Collected data

####################

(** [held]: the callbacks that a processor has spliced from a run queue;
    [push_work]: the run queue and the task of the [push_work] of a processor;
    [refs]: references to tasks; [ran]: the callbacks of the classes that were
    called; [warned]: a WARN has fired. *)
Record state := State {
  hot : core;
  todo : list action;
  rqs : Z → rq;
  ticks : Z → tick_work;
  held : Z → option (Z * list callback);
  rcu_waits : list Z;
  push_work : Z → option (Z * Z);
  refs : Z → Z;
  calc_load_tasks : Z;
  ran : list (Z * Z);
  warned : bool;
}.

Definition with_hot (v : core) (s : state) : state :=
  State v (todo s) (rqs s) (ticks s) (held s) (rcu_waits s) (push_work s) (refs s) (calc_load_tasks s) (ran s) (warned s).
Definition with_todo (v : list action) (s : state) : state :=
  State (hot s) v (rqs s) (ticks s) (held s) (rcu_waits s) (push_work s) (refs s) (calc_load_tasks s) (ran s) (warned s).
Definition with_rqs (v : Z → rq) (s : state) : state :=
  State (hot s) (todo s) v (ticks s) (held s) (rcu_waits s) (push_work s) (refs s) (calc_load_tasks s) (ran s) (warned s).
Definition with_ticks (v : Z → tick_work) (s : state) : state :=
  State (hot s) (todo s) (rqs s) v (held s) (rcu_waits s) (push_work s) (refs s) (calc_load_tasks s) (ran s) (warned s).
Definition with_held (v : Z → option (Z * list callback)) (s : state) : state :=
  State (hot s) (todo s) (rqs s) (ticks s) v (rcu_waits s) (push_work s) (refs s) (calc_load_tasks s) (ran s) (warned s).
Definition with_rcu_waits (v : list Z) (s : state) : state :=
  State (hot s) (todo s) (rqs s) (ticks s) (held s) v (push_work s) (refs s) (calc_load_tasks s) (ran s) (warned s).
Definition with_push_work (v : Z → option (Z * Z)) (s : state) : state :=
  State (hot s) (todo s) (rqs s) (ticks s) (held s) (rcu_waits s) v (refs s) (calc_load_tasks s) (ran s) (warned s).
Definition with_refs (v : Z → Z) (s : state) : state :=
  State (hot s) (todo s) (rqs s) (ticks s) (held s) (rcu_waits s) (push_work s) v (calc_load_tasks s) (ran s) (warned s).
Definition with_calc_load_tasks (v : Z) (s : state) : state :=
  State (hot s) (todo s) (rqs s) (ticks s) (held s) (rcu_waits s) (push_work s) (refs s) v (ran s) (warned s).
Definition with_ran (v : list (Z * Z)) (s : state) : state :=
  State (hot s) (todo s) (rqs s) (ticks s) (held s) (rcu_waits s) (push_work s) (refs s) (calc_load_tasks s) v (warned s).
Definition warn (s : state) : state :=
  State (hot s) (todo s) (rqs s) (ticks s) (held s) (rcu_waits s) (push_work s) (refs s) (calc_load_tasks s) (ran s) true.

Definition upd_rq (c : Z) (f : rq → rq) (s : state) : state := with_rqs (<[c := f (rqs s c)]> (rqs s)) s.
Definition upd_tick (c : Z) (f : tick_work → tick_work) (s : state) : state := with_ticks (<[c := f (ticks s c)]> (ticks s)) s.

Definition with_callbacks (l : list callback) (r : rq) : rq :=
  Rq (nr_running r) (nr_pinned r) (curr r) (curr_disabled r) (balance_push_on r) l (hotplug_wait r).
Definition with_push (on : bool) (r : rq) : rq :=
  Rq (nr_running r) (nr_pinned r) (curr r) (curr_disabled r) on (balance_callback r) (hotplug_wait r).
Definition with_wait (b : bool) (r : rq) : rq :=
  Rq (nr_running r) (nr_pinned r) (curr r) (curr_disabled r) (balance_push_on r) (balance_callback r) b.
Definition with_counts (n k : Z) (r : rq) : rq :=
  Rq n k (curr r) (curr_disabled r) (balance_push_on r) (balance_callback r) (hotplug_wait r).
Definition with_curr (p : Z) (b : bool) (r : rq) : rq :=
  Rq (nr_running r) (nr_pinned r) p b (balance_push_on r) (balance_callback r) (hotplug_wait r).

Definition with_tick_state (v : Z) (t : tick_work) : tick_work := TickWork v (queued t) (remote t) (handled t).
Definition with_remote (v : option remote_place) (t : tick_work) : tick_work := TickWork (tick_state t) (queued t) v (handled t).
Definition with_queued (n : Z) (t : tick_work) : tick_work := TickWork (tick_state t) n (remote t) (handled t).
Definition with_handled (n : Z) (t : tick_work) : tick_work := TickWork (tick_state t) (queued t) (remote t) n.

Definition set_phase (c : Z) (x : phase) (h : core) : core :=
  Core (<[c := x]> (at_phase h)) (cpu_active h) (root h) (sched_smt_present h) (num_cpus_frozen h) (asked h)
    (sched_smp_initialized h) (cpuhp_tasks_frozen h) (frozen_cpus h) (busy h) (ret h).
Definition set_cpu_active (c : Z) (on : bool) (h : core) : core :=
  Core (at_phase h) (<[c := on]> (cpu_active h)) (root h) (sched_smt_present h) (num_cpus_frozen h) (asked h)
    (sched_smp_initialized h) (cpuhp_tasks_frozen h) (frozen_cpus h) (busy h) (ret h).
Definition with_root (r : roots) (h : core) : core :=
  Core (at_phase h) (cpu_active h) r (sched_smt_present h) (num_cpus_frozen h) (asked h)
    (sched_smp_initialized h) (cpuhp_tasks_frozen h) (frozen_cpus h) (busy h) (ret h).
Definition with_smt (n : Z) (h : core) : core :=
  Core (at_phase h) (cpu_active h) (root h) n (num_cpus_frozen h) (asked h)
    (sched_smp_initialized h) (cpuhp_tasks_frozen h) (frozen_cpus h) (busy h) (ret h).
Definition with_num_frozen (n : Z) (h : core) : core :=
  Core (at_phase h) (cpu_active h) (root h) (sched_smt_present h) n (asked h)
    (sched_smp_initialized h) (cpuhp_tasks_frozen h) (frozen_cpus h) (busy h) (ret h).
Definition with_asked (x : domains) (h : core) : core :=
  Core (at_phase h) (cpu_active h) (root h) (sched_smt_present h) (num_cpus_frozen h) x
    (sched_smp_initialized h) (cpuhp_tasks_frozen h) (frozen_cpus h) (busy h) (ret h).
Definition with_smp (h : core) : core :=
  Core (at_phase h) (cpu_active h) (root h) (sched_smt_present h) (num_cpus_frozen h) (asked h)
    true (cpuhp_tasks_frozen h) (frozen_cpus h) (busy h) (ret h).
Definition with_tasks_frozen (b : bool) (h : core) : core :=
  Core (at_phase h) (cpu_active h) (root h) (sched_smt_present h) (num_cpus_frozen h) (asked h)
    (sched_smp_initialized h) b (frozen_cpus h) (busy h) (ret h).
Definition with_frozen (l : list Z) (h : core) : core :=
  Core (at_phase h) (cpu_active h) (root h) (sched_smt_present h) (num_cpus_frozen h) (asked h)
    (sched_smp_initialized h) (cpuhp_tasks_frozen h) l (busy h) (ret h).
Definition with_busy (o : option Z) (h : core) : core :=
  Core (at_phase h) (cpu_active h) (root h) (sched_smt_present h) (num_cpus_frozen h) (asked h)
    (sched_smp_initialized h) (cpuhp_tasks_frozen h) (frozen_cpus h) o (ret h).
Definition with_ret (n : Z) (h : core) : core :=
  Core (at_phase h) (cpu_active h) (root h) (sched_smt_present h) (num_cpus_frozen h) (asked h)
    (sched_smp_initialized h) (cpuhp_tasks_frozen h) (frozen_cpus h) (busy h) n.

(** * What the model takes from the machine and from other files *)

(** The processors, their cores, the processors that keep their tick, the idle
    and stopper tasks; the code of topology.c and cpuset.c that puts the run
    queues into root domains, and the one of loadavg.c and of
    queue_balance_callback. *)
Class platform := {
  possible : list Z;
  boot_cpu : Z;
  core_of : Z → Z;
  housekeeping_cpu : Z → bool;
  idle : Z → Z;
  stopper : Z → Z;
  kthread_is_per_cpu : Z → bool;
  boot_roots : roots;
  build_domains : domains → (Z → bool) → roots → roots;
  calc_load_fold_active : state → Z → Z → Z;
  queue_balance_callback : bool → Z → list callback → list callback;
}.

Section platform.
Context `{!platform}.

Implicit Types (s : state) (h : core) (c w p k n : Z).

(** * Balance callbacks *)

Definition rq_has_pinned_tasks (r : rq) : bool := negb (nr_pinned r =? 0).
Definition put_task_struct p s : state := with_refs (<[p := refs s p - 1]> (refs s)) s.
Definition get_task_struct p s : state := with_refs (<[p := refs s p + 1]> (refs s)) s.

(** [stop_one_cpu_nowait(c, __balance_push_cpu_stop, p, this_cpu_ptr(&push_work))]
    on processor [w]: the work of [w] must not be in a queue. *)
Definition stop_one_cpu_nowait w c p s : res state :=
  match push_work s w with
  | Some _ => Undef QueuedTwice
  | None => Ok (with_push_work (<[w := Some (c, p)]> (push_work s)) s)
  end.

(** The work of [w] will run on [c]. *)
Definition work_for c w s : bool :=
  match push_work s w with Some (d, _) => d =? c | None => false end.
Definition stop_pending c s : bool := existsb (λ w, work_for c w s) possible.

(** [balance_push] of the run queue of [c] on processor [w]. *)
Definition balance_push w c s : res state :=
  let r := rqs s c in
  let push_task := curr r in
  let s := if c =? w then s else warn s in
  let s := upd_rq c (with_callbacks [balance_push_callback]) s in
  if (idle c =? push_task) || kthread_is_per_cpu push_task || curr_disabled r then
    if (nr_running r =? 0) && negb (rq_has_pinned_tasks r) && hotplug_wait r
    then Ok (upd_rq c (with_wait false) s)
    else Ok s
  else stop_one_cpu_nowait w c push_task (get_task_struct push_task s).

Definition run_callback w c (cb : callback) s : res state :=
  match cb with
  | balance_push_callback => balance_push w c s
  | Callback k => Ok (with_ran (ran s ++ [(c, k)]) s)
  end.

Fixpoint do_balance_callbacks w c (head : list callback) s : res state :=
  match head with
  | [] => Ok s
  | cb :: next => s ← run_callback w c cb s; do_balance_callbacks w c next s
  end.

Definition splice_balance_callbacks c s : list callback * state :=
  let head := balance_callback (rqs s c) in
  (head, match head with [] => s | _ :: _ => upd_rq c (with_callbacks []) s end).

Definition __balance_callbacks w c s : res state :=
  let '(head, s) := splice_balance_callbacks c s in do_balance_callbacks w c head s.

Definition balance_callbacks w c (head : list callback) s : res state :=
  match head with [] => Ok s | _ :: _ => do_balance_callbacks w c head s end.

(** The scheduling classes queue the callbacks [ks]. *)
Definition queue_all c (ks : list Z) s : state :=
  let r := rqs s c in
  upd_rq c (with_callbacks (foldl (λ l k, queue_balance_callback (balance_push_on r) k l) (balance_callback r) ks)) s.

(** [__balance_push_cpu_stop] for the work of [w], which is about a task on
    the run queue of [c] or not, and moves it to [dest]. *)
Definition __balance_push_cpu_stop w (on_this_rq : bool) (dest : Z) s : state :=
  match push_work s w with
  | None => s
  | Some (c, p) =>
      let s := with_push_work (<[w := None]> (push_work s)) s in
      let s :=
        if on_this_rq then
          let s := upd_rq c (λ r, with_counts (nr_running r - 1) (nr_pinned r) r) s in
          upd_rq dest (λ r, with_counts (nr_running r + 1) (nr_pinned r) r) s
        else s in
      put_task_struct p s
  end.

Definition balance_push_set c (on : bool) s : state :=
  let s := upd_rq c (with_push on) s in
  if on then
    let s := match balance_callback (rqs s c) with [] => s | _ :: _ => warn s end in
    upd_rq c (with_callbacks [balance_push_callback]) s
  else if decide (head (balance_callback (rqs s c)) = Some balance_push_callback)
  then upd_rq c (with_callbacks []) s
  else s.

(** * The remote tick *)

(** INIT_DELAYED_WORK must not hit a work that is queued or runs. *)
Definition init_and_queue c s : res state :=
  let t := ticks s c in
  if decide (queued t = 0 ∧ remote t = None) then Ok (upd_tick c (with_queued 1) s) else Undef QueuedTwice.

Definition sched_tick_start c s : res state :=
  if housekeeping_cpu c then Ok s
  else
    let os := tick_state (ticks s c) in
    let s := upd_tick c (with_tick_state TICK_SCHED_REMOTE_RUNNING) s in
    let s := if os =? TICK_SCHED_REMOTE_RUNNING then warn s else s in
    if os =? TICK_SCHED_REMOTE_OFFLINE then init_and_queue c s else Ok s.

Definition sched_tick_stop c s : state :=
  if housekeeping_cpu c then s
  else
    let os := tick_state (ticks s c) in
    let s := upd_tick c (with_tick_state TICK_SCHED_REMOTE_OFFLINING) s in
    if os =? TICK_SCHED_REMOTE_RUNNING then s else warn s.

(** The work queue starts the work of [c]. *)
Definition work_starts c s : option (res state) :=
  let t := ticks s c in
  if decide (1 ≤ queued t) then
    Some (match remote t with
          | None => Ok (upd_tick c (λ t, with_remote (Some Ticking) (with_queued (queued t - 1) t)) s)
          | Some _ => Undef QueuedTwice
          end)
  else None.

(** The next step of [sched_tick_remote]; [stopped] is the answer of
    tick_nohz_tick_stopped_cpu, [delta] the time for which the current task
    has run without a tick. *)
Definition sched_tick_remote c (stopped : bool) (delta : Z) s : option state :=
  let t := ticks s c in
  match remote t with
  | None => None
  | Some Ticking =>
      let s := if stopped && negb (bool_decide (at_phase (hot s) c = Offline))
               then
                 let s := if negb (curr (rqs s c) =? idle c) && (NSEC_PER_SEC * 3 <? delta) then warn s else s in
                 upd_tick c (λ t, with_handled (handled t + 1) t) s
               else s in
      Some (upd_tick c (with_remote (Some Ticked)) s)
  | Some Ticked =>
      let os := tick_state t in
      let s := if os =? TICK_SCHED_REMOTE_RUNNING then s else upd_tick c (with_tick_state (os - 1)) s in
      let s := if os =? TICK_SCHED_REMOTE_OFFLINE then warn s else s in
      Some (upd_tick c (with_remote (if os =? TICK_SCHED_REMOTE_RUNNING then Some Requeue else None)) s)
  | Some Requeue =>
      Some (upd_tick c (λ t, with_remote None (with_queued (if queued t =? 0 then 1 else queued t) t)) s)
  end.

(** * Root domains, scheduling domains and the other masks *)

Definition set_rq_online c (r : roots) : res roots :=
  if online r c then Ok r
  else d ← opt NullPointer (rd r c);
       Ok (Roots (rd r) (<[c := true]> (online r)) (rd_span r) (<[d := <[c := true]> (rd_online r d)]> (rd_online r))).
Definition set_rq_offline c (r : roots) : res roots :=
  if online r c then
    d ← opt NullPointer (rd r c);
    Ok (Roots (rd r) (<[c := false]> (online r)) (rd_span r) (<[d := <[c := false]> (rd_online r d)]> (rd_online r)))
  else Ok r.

####################

DIRECTIONS FOR THIS TASK
Lines after the one containing "State (hot s) (todo s) (rqs s) v" are not part of the task. Output the entries exactly from their first line through that one.

PROBLEM SOLUTION
(** [held]: the callbacks that a processor has spliced from a run queue;
    [push_work]: the run queue and the task of the [push_work] of a processor;
    [refs]: references to tasks; [ran]: the callbacks of the classes that were
    called; [warned]: a WARN has fired. *)
Record state := State {
  hot : core;
  todo : list action;
  rqs : Z → rq;
  ticks : Z → tick_work;
  held : Z → option (Z * list callback);
  rcu_waits : list Z;
  push_work : Z → option (Z * Z);
  refs : Z → Z;
  calc_load_tasks : Z;
  ran : list (Z * Z);
  warned : bool;
}.

Definition with_hot (v : core) (s : state) : state :=
  State v (todo s) (rqs s) (ticks s) (held s) (rcu_waits s) (push_work s) (refs s) (calc_load_tasks s) (ran s) (warned s).
Definition with_todo (v : list action) (s : state) : state :=
  State (hot s) v (rqs s) (ticks s) (held s) (rcu_waits s) (push_work s) (refs s) (calc_load_tasks s) (ran s) (warned s).
Definition with_rqs (v : Z → rq) (s : state) : state :=
  State (hot s) (todo s) v (ticks s) (held s) (rcu_waits s) (push_work s) (refs s) (calc_load_tasks s) (ran s) (warned s).
Definition with_ticks (v : Z → tick_work) (s : state) : state :=
  State (hot s) (todo s) (rqs s) v (held s) (rcu_waits s) (push_work s) (refs s) (calc_load_tasks s) (ran s) (warned s).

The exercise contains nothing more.